Thursday, October 09, 2008

Penny Sackett Appointed Australia's Chief Scientist

Australian National University (ANU) Professor of Astronomy Penny Sackett has been appointed Australia's first full-time Chief Scientist. Sackett is a native of Nebraska, who earned a PhD in theoretical physics at the University of Pittsburgh. She came to ANU in 2002 as Director of its Research School of Astronomy and Astrophysics and the Mount Stromlo and Sliding Spring Observatories. She stepped down from that position last year to fogus on research and mentoring roles.

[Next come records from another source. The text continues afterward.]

(** X6.  Over any run from the game [main] builds (shorter than the range of the
    frame counter) the sequence never holds more than two pillars, and two
    pillars stand exactly 213 steps of [pillarSpeed], 639, apart. *)
Theorem at_most_two_pillars es g :
  Forall rand_ok es -> Z.of_nat (List.length es) <= GoInt.maxInt ->
  run es main_game = Some g ->
  (List.length (pillars g) <= 2)%nat /\
  (forall p q, pillars g = [p; q] ->
     x q = x p + pillarSpeed * (screenWidth / pillarSpeed)).
Proof.
  intros Hes Hlen Hrun.
  destruct (run_main es g Hes Hlen Hrun) as (Hg & [_ _ _ Hw] & _).
  destruct (reachable_Inv g Hg) as [Hs Ht _ _ _ _].
  change (screenWidth / pillarSpeed) with 213.
  unfold spawnedAt in Hw. change (screenWidth / pillarSpeed) with 213 in Hw.
  destruct (pillars g) as [|p1 [|p2 [|p3 l]]].
  - split; [simpl; lia|discriminate].
  - split; [simpl; lia|discriminate].
  - split; [simpl; lia|]. intros p q [= <- <-].
    inversion Hs as [|? ? _ H12]; subst.
    inversion H12 as [|? ? H12' _]; subst.
    inversion Ht as [|? ? [Hx1 _] Ht2]; subst.
    inversion Ht2 as [|? ? [Hx2 _] _]; subst.
    inversion Hw as [|? ? (k1 & _ & _ & E1) Hw2]; subst.
    inversion Hw2 as [|? ? (k2 & _ & _ & E2) _]; subst.
    unfold spaced, pillarWidth, pillarSpeed, screenWidth in *. lia.
  - exfalso.
    inversion Hs as [|? ? Hs2 H1]; subst.
    inversion Hs2 as [|? ? _ H2]; subst.
    inversion H1 as [|? ? H12 _]; subst.
    inversion H2 as [|? ? H23 _]; subst.
    inversion Ht as [|? ? [Hx1 _] Ht2]; subst.
    inversion Ht2 as [|? ? _ Ht3]; subst.
    inversion Ht3 as [|? ? [Hx3 _] _]; subst.
    inversion Hw as [|? ? (k1 & _ & _ & E1) Hw2]; subst.
    inversion Hw2 as [|? ? (k2 & _ & _ & E2) Hw3]; subst.
    inversion Hw3 as [|? ? (k3 & _ & _ & E3) _]; subst.
    unfold spaced, pillarWidth, pillarSpeed, screenWidth in *. lia.
Qed.

Lemma at_most_two_pillars_witness :
  (List.length (pillars game492) <= 2)%nat /\
  (forall p q, pillars game492 = [p; q] ->
     x q = x p + pillarSpeed * (screenWidth / pillarSpeed)).
Proof.
  apply (at_most_two_pillars (map pilot (seq 1 492)) game492).
  - apply pilot_rand_ok.
  - vm_compute. discriminate.
  - vm_compute. reflexivity.
Defined.

(** ** The score against the frame counter *)

(** X7.  Over any run from the game [main] builds (shorter than the range of the
    frame counter) every pillar spawned so far is either still in the
    sequence or counted once in the score: the score plus the number of
    pillars is the frame count divided by 213.  The score is never negative
    and the frame count never exceeds the number of ticks run. *)
Theorem score_conservation es g :
  Forall rand_ok es -> Z.of_nat (List.length es) <= GoInt.maxInt ->
  run es main_game = Some g ->
  score g + Z.of_nat (List.length (pillars g))
    = frameCount g / (screenWidth / pillarSpeed) /\
  0 <= score g /\
  0 <= frameCount g <= Z.of_nat (List.length es).
Proof.
  intros Hes Hlen Hrun.
  destruct (run_main es g Hes Hlen Hrun) as (_ & [Hf Hs Hc _] & Hle).
  split; [exact Hc|]. split; [exact Hs|]. split; assumption.
Qed.

Lemma score_conservation_witness :
  score game493 + Z.of_nat (List.length (pillars game493))
    = frameCount game493 / (screenWidth / pillarSpeed) /\
  0 <= score game493 /\
  0 <= frameCount game493 <= Z.of_nat (List.length (map pilot (seq 1 493))).
Proof.
  apply (score_conservation (map pilot (seq 1 493)) game493).
  - apply pilot_rand_ok.
  - vm_compute. discriminate.
  - vm_compute. reflexivity.
Defined.

(** ** The first 412 frames *)

Lemma early_no_collision e g :
  reachable g -> Timed g -> frameCount g < 412 -> collision e g = false.
Proof.
  intros Hg Ht Hlt.
  assert (Hm := moved_spawnedAt e g Hg Ht ltac:(unfold GoInt.maxInt; lia)).
  unfold collision. rewrite <- not_true_iff_false, existsb_exists.
  intros (q & Hq & Hh). rewrite Forall_forall in Hm.
  destruct (Hm q Hq) as (k & Hk & _ & Hx).
  apply hit_spec in Hh. destruct Hh as [_ Hcol].
  change (screenWidth / pillarSpeed) with 213 in Hx.
  unfold screenWidth, pillarSpeed, pillarWidth, birdSize in *. lia.
Qed.
(** The upward scan stops at or before any cell that fails its test. *)
Lemma scanUp_spec fuel arr pv i k y :
  0 <= i <= k -> getZ arr k = Some y -> below y pv = false ->
  k - i < Z.of_nat fuel ->
  exists i' x,
    scanUp below fuel arr pv i = Done i' /\
    i <= i' <= k /\
    getZ arr i' = Some x /\ below x pv = false /\
    (forall m z, i <= m < i' -> getZ arr m = Some z -> below z pv = true).
Proof.
  revert i. induction fuel as [|f IH]; intros i Hik Hk Hy Hf; [lia|].
  pose proof (getZ_Some_range _ _ _ Hk) as Rk.
  destruct (getZ_in_range arr i ltac:(lia)) as [x Hx].
  cbn [scanUp]. rewrite (readAt_getZ _ _ _ Hx). cbn [mbind outcome_bind].
  destruct (below x pv) eqn:Hb.
  - assert (i <> k) by congruence.
    destruct (IH (i + 1)) as (i' & x' & -> & Hr & Hx' & Hb' & Hall);
      [lia|done|done|lia|].
    exists i', x'. split_and!; try done; try lia.
    intros m z Hm Hz. destruct (decide (m = i)) as [->|].
    + congruence.
    + apply (Hall m); [lia|done].
  - exists i, x. split_and!; try done; try lia.
Qed.

Lemma scanDown_spec fuel arr pv j k y :
  0 <= k <= j -> j < Z.of_nat (length arr) ->
  getZ arr k = Some y -> above y pv = false ->
  j - k < Z.of_nat fuel ->
  exists j' x,
    scanDown above fuel arr pv j = Done j' /\
    k <= j' <= j /\
    getZ arr j' = Some x /\ above x pv = false /\
    (forall m z, j' < m <= j -> getZ arr m = Some z -> above z pv = true).
Proof.
  revert j. induction fuel as [|f IH]; intros j Hkj Hj Hk Hy Hf; [lia|].
  destruct (getZ_in_range arr j ltac:(lia)) as [x Hx].
  cbn [scanDown]. rewrite (readAt_getZ _ _ _ Hx). cbn [mbind outcome_bind].
  destruct (above x pv) eqn:Hb.
  - assert (j <> k) by congruence.
    destruct (IH (j - 1)) as (j' & x' & -> & Hr & Hx' & Hb' & Hall);
      [lia|lia|done|done|lia|].
    exists j', x'. split_and!; try done; try lia.
    intros m z Hm Hz. destruct (decide (m = j)) as [->|].
    + congruence.
    + apply (Hall m); [lia|done].
  - exists j, x. split_and!; try done; try lia.
Qed.
(** C4, as the code has it.  On a well-formed board the drop never raises.
    It rests the piece on row [y] exactly when the piece fits on every row
    from 0 to [y] and row [y + 1] is the bottom or the first row it does not
    fit on; it skips the column exactly when the piece does not fit on row 0
    (or the board has no rows), whatever fits further down. *)
Theorem hard_drop_rests_above_first_obstacle (b : GameBoard) (p : Tetromino) (x : Z) :
  wf_board b →
  ∃ r, hard_drop b p x = Ok r ∧
    (∀ y, r = Some y ↔
       0 ≤ y < height b ∧
       (∀ y', 0 ≤ y' ≤ y → can_place b p x y' = Ok true) ∧
       (y + 1 = height b ∨ can_place b p x (y + 1) = Ok false)) ∧
    (r = None ↔ height b ≤ 0 ∨ can_place b p x 0 = Ok false).
Proof. apply hard_drop_spec. Qed.

Lemma hard_drop_rests_above_first_obstacle_witness :
  wf_board overhang ∧ ∃ r, hard_drop overhang piece_O 0 = Ok r.
Proof.
  assert (wf_board overhang) as Hwf by (split; [reflexivity|repeat constructor]).
  split; [exact Hwf|].
  destruct (hard_drop_rests_above_first_obstacle overhang piece_O 0 Hwf) as (r & Hr & _).
  exists r. exact Hr.
Defined.

(** C4 as stated fails under an overhang: the "O" piece dropped in column 0
    rests on row 3, above the filled cell of row 5, while it would also fit
    on rows 6 to 18; under a filled top row the column is skipped although the
    piece fits on row 18. *)
Lemma hard_drop_not_lowest_fit :
  (hard_drop overhang piece_O 0 = Ok (Some 3) ∧
   can_place overhang piece_O 0 18 = Ok true ∧ 3 < 18) ∧
  (hard_drop top_full piece_O 0 = Ok None ∧
   can_place top_full piece_O 0 18 = Ok true).
Proof. repeat split; vm_compute; reflexivity. Qed.

(** C5.  [clear_lines] returns the number [n] of full rows; the grid it
    leaves is [n] empty rows on top of the rows that were not full, in their
    order; [n] is added to [lines_cleared]; the score grows by 100, 300, 500,
    800 for 1, 2, 3, 4 rows and by [n * 100] beyond; with no full row the
    board is left as it is. *)
Theorem clear_lines_counts_and_compacts (b : GameBoard) :
  wf_board b →
  let n := Z.of_nat (length (filter (λ row, all row = true) (grid b))) in
  ∃ b', clear_lines b = Ok (n, b') ∧
    grid b' = replicate (Z.to_nat n) (empty_row (width b)) ++
              filter (λ row, all row = false) (grid b) ∧
    width b' = width b ∧ height b' = height b ∧ game_over b' = game_over b ∧
    lines_cleared b' = lines_cleared b + n ∧
    (n = 0 → b' = b) ∧
    (n = 1 → score b' = score b + 100) ∧
    (n = 2 → score b' = score b + 300) ∧
    (n = 3 → score b' = score b + 500) ∧
    (n = 4 → score b' = score b + 800) ∧
    (4 < n → score b' = score b + n * 100).
Proof. apply clear_lines_spec. Qed.

Lemma clear_lines_counts_and_compacts_witness :
  wf_board top_full ∧
  ∃ b', clear_lines top_full = Ok (1, b') ∧ score b' = score top_full + 100.
Proof.
  assert (wf_board top_full) as Hwf by (split; [reflexivity|repeat constructor]).
  split; [exact Hwf|].
  destruct (clear_lines_counts_and_compacts top_full Hwf)
    as (b' & Hc & _ & _ & _ & _ & _ & _ & H1 & _).
  exists b'. split; [exact Hc|exact (H1 eq_refl)].
Defined.

(** C6.  On a well-formed board and for a piece type of [SHAPES],
    [decide_placement] returns; what it returns depends on the board, the
    agent's strategy and the piece type only (not on the clock, the random
    module, the agent's name or its earlier timings).  It is measured
    against the placements of the spec's words, which are stated by [fits]
    and not by the loops of the search: a rotation of 0 to 3, a column that
    keeps the rotated piece between the walls, the row the straight drop
    ends on.  The result is such a placement of maximal score that every
    such placement before it in the search order (rotation, then x) scores
    strictly less than, or, when there is none, [(width // 2, 0, 0)]; in
    particular it is that fallback when the piece fits nowhere in any
    rotation and column. *)
Theorem decide_placement_first_maximum (ai : AIAgent) (b : GameBoard)
    (p : Tetromino) (world : World) (sh : matrix) :
  wf_board b → SHAPES !! type p = Some sh →
  ∃ pos ai' world',
    decide_placement ai b p world = Ok ((pos, ai'), world') ∧
    name ai' = name ai ∧ strategy ai' = strategy ai ∧
    length (decision_times ai') = Datatypes.S (length (decision_times ai)) ∧
    rand_tape world' = rand_tape world ∧
    (∀ ai2 p2 world2, strategy ai2 = strategy ai → type p2 = type p →
       ∃ ai2' world2', decide_placement ai2 b p2 world2 = Ok ((pos, ai2'), world2')) ∧
    ((∃ s, valid_placement ai b (type p) sh pos s ∧
           ∀ pos' s', valid_placement ai b (type p) sh pos' s' →
             s' ≤ s ∧ (before pos' pos → s' < s)) ∨
     ((∀ pos' s', ¬ valid_placement ai b (type p) sh pos' s') ∧
      pos = (width b `div` 2, 0, 0))) ∧
    ((∀ rot x y, 0 ≤ rot < 4 →
        0 ≤ x ≤ width b - get_width (quarter_turns (type p) sh rot) →
        ¬ fits b (shape (quarter_turns (type p) sh rot)) x y) →
     pos = (width b `div` 2, 0, 0)).
Proof.
  intros Hwf Hsh.
  destruct (decide_placement_valid ai b p world sh Hwf Hsh)
    as (pos & ai' & world' & Hd & Hn & Hs & Hl & Hr & Hdet & Hmax).
  exists pos, ai', world'. split_and!; [done..|].
  intros Hno. destruct Hmax as [(s & Hv & _)|[_ Hfb]]; [|done].
  destruct Hv as (Hrot & Hx & (Hy & Hall & _) & _).
  destruct (Hno pos.2 pos.1.1 pos.1.2 Hrot Hx). apply Hall. lia.
Qed.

In an interview with ABC Sydney she talked about how she was inspired to study science, and how she hopes to similarly inspire Australian students:

PENNY SACKETT: Well I'd always been interested as a child in understanding the world around us. Just curious in the way most children are.
And originally I thought I would pick a biological field, perhaps medicine. But I had a wonderful teacher in physics in year 11 who made me realize that physics was much more than pulleys and levers as I'd been previously told and I think that was a turning point for me.
MONICA ATTARD: So you were basically lucky enough to be inspired as a child to study science?
PENNY SACKETT: Indeed. I had very supportive parents and excellent teachers and I suppose that is why I have such a high regard for teachers.
MONICA ATTARD: Well clearly that's the kind of inspiration that was important to you but you've also taken up the cause of getting young Australians into the study of science as well and viewing that as being vital.
PENNY SACKETT: Yes, I hope that that is something that I can do in my new post is create a dialogue with young people in this country so that they can understand how much we look to them in shaping the health and wealth of Australia going forward through the fundamental information that can be provided by science.
Sackett has long been interested in education and has certification to teach science and mathematics at the primary and secondary school level.

The primary focus of her new position is to advise politicians on the science behind the issues. She also hopes promote international scientific collaborations.